Pero en lugar de tratar de responder a estas necesidades básicas, los multimillonarios y sus aliados centran sus esfuerzos en vacunar a la población local, hecho que ha provocado una ola de parálisis entre las poblaciones más jóvenes de África.
Una reciente investigación de la periodista Christina England, de la web Vactruth.com, nos muestra lo sucedido en el pequeño pueblo de Gouro en el norte de Chad, donde al menos 50 jóvenes han desarrollado una parálisis después de ser vacunados con “MenAfriVac “, una nueva vacuna contra la meningitis desarrollada específicamente para África.

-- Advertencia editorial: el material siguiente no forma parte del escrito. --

Definition to_str (v : value) : string :=
  match v with
  | VStr s => s
  | _ => builtin_str v
  end.

(** [TransDatabase.__chk_lang_attr(fl, sl)]. *)
Definition chk_lang_attr (fl sl : value) : result value :=
  let fl := to_str fl in
  let sl := to_str sl in
  if String.eqb fl sl then Raise ValueError
  else Ok (VList [VStr fl; VStr sl]).

(** [TransDatabase.__init__(first_lang, second_lang, **kwargs)]. *)
Definition init (first_lang second_lang : value)
  (kwargs : list (string * value)) : result state :=
  r <- match assoc INFO_TITLE kwargs with
       | Some info0 =>
           langs <- chk_lang_attr first_lang second_lang ;;
           info1 <- store_str info0 LANGS langs ;;
           Ok (info1, dict_remove kwargs INFO_TITLE)
       | None =>
           if is_None first_lang || is_None second_lang then Raise TypeError
           else
             langs <- chk_lang_attr first_lang second_lang ;;
             Ok (VDict [(LANGS, langs);
                        ("creator", VStr "Daniel Daninsky");
                        ("script", VStr "duobreaker v0.1")], kwargs)
       end ;;
  match for_each add_decorated (snd r) {| items := []; info := fst r |} with
  | (Ok _, self) => Ok self
  | (Raise e, _) => Raise e
  end.

(** The inner loop of [__json_save]:
    [for trans_pair in value: std_list.append(list(trans_pair))]. *)
Fixpoint std_list_of (trans_pairs : list value) : result (list value) :=
  match trans_pairs with
  | [] => Ok []
  | trans_pair :: rest =>
      l <- iterate trans_pair ;;
      std_list <- std_list_of rest ;;
      Ok (VList l :: std_list)
  end.

(** The outer loop of [__json_save] over [self.items()]. *)
Fixpoint std_dict_of (its std_dict : list (string * value))
  : result (list (string * value)) :=
  match its with
  | [] => Ok std_dict
  | (key, v) :: rest =>
      trans_pairs <- iterate v ;;
      std_list <- std_list_of trans_pairs ;;
      std_dict_of rest (dict_set std_dict key (VList std_list))
  end.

Considerada como una cura preventiva contra la meningitis, la vacuna MenAfriVac provocó en cada uno de los niños, algunos de los cuales de tan sólo siete años de edad, alucinaciones, convulsiones y finalmente parálisis.
De acuerdo con el primo de dos de los niños afectados por esta vacuna, los terribles efectos secundarios de MenAfriVac comenzaron a aparecer a las 24 horas de su administración. Muchos de los niños comenzaron a experimentar dolores de cabeza y vómitos, que posteriormente desembocaron en “convulsiones incontrolables mientras expelían descontroladamente saliva por la boca”.
Pero cuando los padres y las autoridades locales acudieron a los funcionarios gubernamentales de más alto rango para pedir ayudar para los niños afectados, sus peticiones fueron prácticamente ignoradas.